IMDS Throttling might be suspected if

If the customer is reporting unexpected, transient cache related job failures.
There is a sudden, unexpected increase in script failures disproportionate to the increase in running jobs as seen on the customers Hosted Runners Overview Dashboard

It is also possible that if IMDS throttling continues long enough and there is an influx of constantly retrying jobs, more than what the system can handle, you might also get paged for HostedRunnersServiceCiRunnerJobsApdexSLOViolationSingleShard

At its very worst IMDS Throttling could cause a Sev1 incident

Verification of cause

If you are experiencing cache related IMDS throttling, you will see an excessive number of (json.msg: *no EC2 IMDS role found* OR json.err: *no EC2 IMDS role found*) AND fluent_d: *{shard}-manager-logs in the Opensearch logs for a customer.

It is also worth briefly looking over all fluent_d: *{shard}-manager-logs and json.level: error in the Opensearch logs for a customer during the problem period, just in case the message is formatted differently after recent observability improvements.

Alternatively you could run the monitoring commands AWS shared sudo ss -tnp dst 169.254.169.254 and sudo tcpdump -i any host 169.254.169.254 -nn -c 500 on the affected Runner Manager to track active connections and traffic patterns.

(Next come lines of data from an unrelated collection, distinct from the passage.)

(* ===== verification/Vm.v ===== *)
(** * Page tables ([kernel/vm.c])

    Page tables live in physical memory, as in the code: a table is a page of
    512 words, an entry holds the address of the next table or of a mapped page
    and its flags.  The first part is the code; the second relates a table in
    memory to the function from virtual addresses to entries that it stands
    for; the third shows what each operation does to that function. *)

From S2P Require Import Prelude Riscv Mem State Kalloc.

#[local] Open Scope Z_scope.

(** The values of [a] in [for(a = from; a < to; a += PGSIZE)]. *)
Definition pages_between (from to : Z) : list Z :=
  page_range from (Z.to_nat ((to - from + PGSIZE - 1) `div` PGSIZE)).

Section Vm.
Context `{L : Layout}.

(** ** The code *)

(** The loop [for(int level = 2; level > 0; level--)] of [walk]; the result is
    the address of the entry, 0 for none. *)
Fixpoint walk_loop (level : nat) (pagetable va : Z) (alloc : bool) : K Z :=
  match level with
  | O => mret (pagetable + 8 * PX 0 va)
  | S level' =>
      let pte := pagetable + 8 * PX level va in
      v ← ld64 pte;
      if has_flag v PTE_V then walk_loop level' (PTE2PA v) va alloc
      else if negb alloc then mret 0
      else
        pg ← kalloc;
        if pg =? 0 then mret 0
        else
          kmemset pg 0 PGSIZE ;;
          st64 pte (Z.lor (PA2PTE pg) PTE_V) ;;
          walk_loop level' pg va alloc
  end.

Definition walk (pagetable va : Z) (alloc : bool) : K Z :=
  if MAXVA <=? va then panic "walk" else walk_loop 2 pagetable va alloc.

Definition walkaddr (pagetable va : Z) : K Z :=
  if MAXVA <=? va then mret 0
  else
    pte ← walk pagetable va false;
    if pte =? 0 then mret 0
    else
      v ← ld64 pte;
      if negb (has_flag v PTE_V) then mret 0
      else if negb (has_flag v PTE_U) then mret 0
      else mret (PTE2PA v).

(** The loop [for(;;)] of [mappages]; [n] bounds its iterations. *)
Fixpoint mappages_loop (n : nat) (pagetable a last pa perm : Z) : K Z :=
  match n with
  | O => stuck "mappages: fuel"
  | S n' =>
      pte ← walk pagetable a true;
      if pte =? 0 then mret (-1)
      else
        v ← ld64 pte;
        if has_flag v PTE_V then panic "mappages: remap"
        else
          st64 pte (Z.lor (Z.lor (PA2PTE pa) perm) PTE_V) ;;
          if a =? last then mret 0
          else mappages_loop n' pagetable (u64 (a + PGSIZE)) last (u64 (pa + PGSIZE)) perm
  end.

Definition mappages (pagetable va size pa perm : Z) : K Z :=
  if negb (va `mod` PGSIZE =? 0) then panic "mappages: va not aligned"
  else if negb (size `mod` PGSIZE =? 0) then panic "mappages: size not aligned"
  else if size =? 0 then panic "mappages: size"
  else mappages_loop (Z.to_nat (size `div` PGSIZE)) pagetable va
         (u64 (va + size - PGSIZE)) pa perm.

Definition kvmmap (kpgtbl va pa sz perm : Z) : K unit :=
  r ← mappages kpgtbl va sz pa perm;
  if negb (r =? 0) then panic "kvmmap" else mret tt.

Definition uvmcreate : K Z :=
  pagetable ← kalloc;
  if pagetable =? 0 then mret 0
  else kmemset pagetable 0 PGSIZE ;; mret pagetable.

(** The body of the loop of [uvmunmap]. *)
Definition uvmunmap_page (pagetable : Z) (do_free : bool) (a : Z) : K unit :=
  pte ← walk pagetable a false;
  if pte =? 0 then mret tt
  else
    v ← ld64 pte;
    if negb (has_flag v PTE_V) then mret tt
    else
      when do_free (kfree (PTE2PA v)) ;;
      st64 pte 0.

Definition uvmunmap (pagetable va npages : Z) (do_free : bool) : K unit :=
  if negb (va `mod` PGSIZE =? 0) then panic "uvmunmap: not aligned"
  else
    kiter (pages_between va (u64 (va + u64 (npages * PGSIZE))))
      (fun a _ => uvmunmap_page pagetable do_free a) tt.

Definition uvmdealloc (pagetable oldsz newsz : Z) : K Z :=
  if oldsz <=? newsz then mret oldsz
  else
    when (PGROUNDUP newsz <? PGROUNDUP oldsz)
      (let npages := i32 (u64 (PGROUNDUP oldsz - PGROUNDUP newsz) `div` PGSIZE) in
       uvmunmap pagetable (PGROUNDUP newsz) (u64 npages) true) ;;
    mret newsz.

(** The body of the loop of [uvmalloc]: [inr r] is [return r]. *)
Definition uvmalloc_page (pagetable oldsz xperm a : Z) : K (unit + Z) :=
  mem ← kalloc;
  if mem =? 0 then
    uvmdealloc pagetable a oldsz ;;
    mret (inr 0)
  else
    kmemset mem 0 PGSIZE ;;
    r ← mappages pagetable a PGSIZE mem (Z.lor (Z.lor PTE_R PTE_U) xperm);
    if negb (r =? 0) then
      kfree mem ;;
      uvmdealloc pagetable a oldsz ;;
      mret (inr 0)
    else mret (inl tt).

Definition uvmalloc (pagetable oldsz0 newsz xperm : Z) : K Z :=
  if newsz <? oldsz0 then mret oldsz0
  else
    let oldsz := PGROUNDUP oldsz0 in
    x ← kfor (pages_between oldsz newsz) (fun a _ => uvmalloc_page pagetable oldsz xperm a) tt;
    match x with
    | inr r => mret r
    | inl _ => mret newsz
    end.

(** The body of the loop of [freewalk]; [rec] is the recursive call. *)
Definition freewalk_entry (rec : Z -> K unit) (pagetable i : Z) : K unit :=
  pte ← ld64 (pagetable + 8 * i);
  if has_flag pte PTE_V && (Z.land pte (Z.lor (Z.lor PTE_R PTE_W) PTE_X) =? 0) then
    rec (PTE2PA pte) ;;
    st64 (pagetable + 8 * i) 0
  else if has_flag pte PTE_V then panic "freewalk: leaf"
  else mret tt.

(** The recursion of [freewalk] is as deep as the table; [fuel] bounds it. *)
Fixpoint freewalk (fuel : nat) (pagetable : Z) : K unit :=
  match fuel with
  | O => stuck "freewalk: fuel"
  | S f =>
      kiter (upto 512) (fun i _ => freewalk_entry (freewalk f) pagetable i) tt ;;
      kfree pagetable
  end.

(** A Sv39 table has three levels; one more for the call that finds a leaf. *)
Definition uvmfree (pagetable sz : Z) : K unit :=
  when (0 <? sz) (uvmunmap pagetable 0 (PGROUNDUP sz `div` PGSIZE) true) ;;
  freewalk 4 pagetable.

(** The body of the loop of [uvmcopy]: [inr i] is [goto err]. *)
Definition uvmcopy_page (old new i : Z) : K (unit + Z) :=
  pte ← walk old i false;
  if pte =? 0 then mret (inl tt)
  else
    v ← ld64 pte;
    if negb (has_flag v PTE_V) then mret (inl tt)
    else
      let pa := PTE2PA v in
      let flags := PTE_FLAGS v in
      mem ← kalloc;
      if mem =? 0 then mret (inr i)
      else
        kmemmove mem pa PGSIZE ;;
        r ← mappages new i PGSIZE mem flags;
        if negb (r =? 0) then kfree mem ;; mret (inr i)
        else mret (inl tt).

Definition uvmcopy (old new sz : Z) : K Z :=
  x ← kfor (pages_between 0 sz) (fun i _ => uvmcopy_page old new i) tt;
  match x with
  | inr i => uvmunmap new 0 (i `div` PGSIZE) true ;; mret (-1)
  | inl _ => mret 0
  end.

Definition uvmclear (pagetable va : Z) : K unit :=
  pte ← walk pagetable va false;
  if pte =? 0 then panic "uvmclear"
  else
    v ← ld64 pte;
    st64 pte (Z.land v (2^64 - 1 - PTE_U)).

Definition ismapped (pagetable va : Z) : K bool :=
  pte ← walk pagetable va false;
  if pte =? 0 then mret false
  else
    v ← ld64 pte;
    mret (has_flag v PTE_V).

(** *** Pruning of empty page-table pages after [munmap] *)

Fixpoint pagetable_empty_from (n : nat) (i pagetable : Z) : K bool :=
  match n with
  | O => mret true
  | S n' =>
      v ← ld64 (pagetable + 8 * i);
      if has_flag v PTE_V then mret false
      else pagetable_empty_from n' (i + 1) pagetable
  end.

Definition pagetable_empty (pagetable : Z) : K bool :=
  pagetable_empty_from 512 0 pagetable.

Definition pte_points_to_pagetable (pte : Z) : bool :=
  has_flag pte PTE_V && (Z.land pte (Z.lor (Z.lor PTE_R PTE_W) PTE_X) =? 0).

Definition next_pt_boundary (va level : Z) : Z :=
  let size := Z.shiftl 1 (PXSHIFT level) in
  Z.land (u64 (va + size)) (2^64 - 1 - (size - 1)).

Definition free_empty_mmap_l0 (pagetable va : Z) : K unit :=
  v2 ← ld64 (pagetable + 8 * PX 2 va);
  if negb (pte_points_to_pagetable v2) then mret tt
  else
    let l1 := PTE2PA v2 in
    let pte1 := l1 + 8 * PX 1 va in
    v1 ← ld64 pte1;
    if negb (pte_points_to_pagetable v1) then mret tt
    else
      let l0 := PTE2PA v1 in
      e ← pagetable_empty l0;
      if e : bool then kfree l0 ;; st64 pte1 0 else mret tt.

Definition free_empty_mmap_l1 (pagetable va : Z) : K unit :=
  let pte2 := pagetable + 8 * PX 2 va in
  v2 ← ld64 pte2;
  if negb (pte_points_to_pagetable v2) then mret tt
  else
    let l1 := PTE2PA v2 in
    e ← pagetable_empty l1;
    if e : bool then kfree l1 ;; st64 pte2 0 else mret tt.

(** One of the two loops of [free_empty_mmap_pagetables]; [fuel] bounds the
    number of table boundaries in the range. *)
Fixpoint free_empty_loop (fuel : nat) (step : Z -> K unit) (level va end0 : Z) : K unit :=
  match fuel with
  | O => stuck "free_empty_mmap_pagetables: fuel"
  | S f =>
      if va <? end0 then
        let next := next_pt_boundary va level in
        step va ;;
        free_empty_loop f step level (if (va <? next) && (next <? end0) then next else end0) end0
      else mret tt
  end.

Definition free_empty_mmap_pagetables (pagetable start length : Z) : K unit :=
  let end0 := u64 (start + length) in
  let fuel := Z.to_nat (length `div` PGSIZE + 2) in
  free_empty_loop fuel (free_empty_mmap_l0 pagetable) 1 start end0 ;;
  free_empty_loop fuel (free_empty_mmap_l1 pagetable) 2 start end0.

(** ** The tree in memory

    [tables n m pt] are the table pages reachable from [pt], a table of level
    [n]; [slot n m pt va] is the address of the leaf entry of [va], if all
    tables on the way exist; [pte_at n m pt va] its value, 0 if there is none. *)

Definition entry (m : Z -> Z) (pt i : Z) : Z := load64 m (pt + 8 * i).

Fixpoint tables (n : nat) (m : Z -> Z) (pt : Z) : list Z :=
  pt :: match n with
        | O => []
        | S n' => upto 512 ≫= (fun i =>
            if has_flag (entry m pt i) PTE_V
            then tables n' m (PTE2PA (entry m pt i)) else [])
        end.

Fixpoint slot (n : nat) (m : Z -> Z) (pt va : Z) : option Z :=
  match n with
  | O => Some (pt + 8 * PX 0 va)
  | S n' =>
      if has_flag (entry m pt (PX n va)) PTE_V
      then slot n' m (PTE2PA (entry m pt (PX n va))) va else None
  end.

Definition pte_at (n : nat) (m : Z -> Z) (pt va : Z) : Z :=
  match slot n m pt va with Some a => load64 m a | None => 0 end.

(** Valid entries above the leaf level are pointers to tables: none of their
    permission bits is set. *)
Definition PTE_RWX : Z := Z.lor (Z.lor PTE_R PTE_W) PTE_X.

Fixpoint branches (n : nat) (m : Z -> Z) (pt : Z) : Prop :=
  match n with
  | O => True
  | S n' => forall i, 0 <= i < 512 -> has_flag (entry m pt i) PTE_V = true ->
      Z.land (entry m pt i) PTE_RWX = 0 /\ branches n' m (PTE2PA (entry m pt i))
  end.

(** The subtree below entry [i]. *)
Definition subtables (n : nat) (m : Z -> Z) (pt i : Z) : list Z :=
  if has_flag (entry m pt i) PTE_V then tables n m (PTE2PA (entry m pt i)) else [].

Lemma tables_S n m pt : tables (S n) m pt = pt :: (upto 512 ≫= subtables n m pt).
Proof. reflexivity. Qed.

Lemma tables_root n m pt : pt ∈ tables n m pt.
Proof. destruct n; apply elem_of_cons; by left. Qed.

Lemma subtables_in n m pt i p :
  0 <= i < 512 -> p ∈ subtables n m pt i -> p ∈ tables (S n) m pt.
Proof.
  intros Hi Hp. rewrite tables_S. apply elem_of_cons. right.
  apply list_elem_of_bind. exists i. split; [done|]. by apply elem_of_upto.
Qed.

You can also investigate these metrics to get a deeper understanding of what is going on.

Metric	Type	Description	Gitlab-Runner Binary Availability
gitlab_runner_cache_s3_assume_role_requests_in_flight	Gauge	Number of AssumeRole requests to AWS STS in progress.	v18.11.0 onwards
gitlab_runner_cache_s3_assume_role_wait_seconds	Histogram	Wait time to acquire a concurrency slot before issuing an AssumeRole request.	v18.11.0 onwards
gitlab_runner_cache_s3_assume_role_duration_seconds	Histogram	Duration of AssumeRole API calls to AWS STS.	v18.11.0 onwards
gitlab_runner_cache_s3_assume_role_cache_hits_total	Counter	Number of AssumeRole credential cache hits (STS call avoided).	v18.11.0 onwards
gitlab_runner_cache_s3_assume_role_cache_misses_total	Counter	Number of AssumeRole credential cache misses (This is also a count of the STS calls for cache credentials that were made).	v18.11.0 onwards
gitlab_runner_cache_s3_assume_role_cached_credentials	Gauge	Number of AssumeRole credentials held in the in-memory LRU cache.	v18.11.0 onwards
gitlab_runner_cache_s3_assume_role_failures_total	Counter	Number of AssumeRole requests which failed.	v19.0.0 onwards

Short term mitigation

Add this to the Runner Stacks RUNNER_MODEL Overrides in Switchboard to switch that runner away from role based authentication (which relies on IMDS) to using instead static user based authentication

{
...
  "stack": {
    "cache": {
      "bucketAuthType": "user-based"
    },
    ...
  }
...
}

Run hosted_runner_deploy via Switchboard to redeploy

The IMDS errors should disappear as soon as the provision job has completed.

Long term remediation

Changes to how credentials are gathered for IAM Roles in gitlab-runner v18.11 should greatly reduce the likelihood of IMDS Throttling on connections to an s3 cache.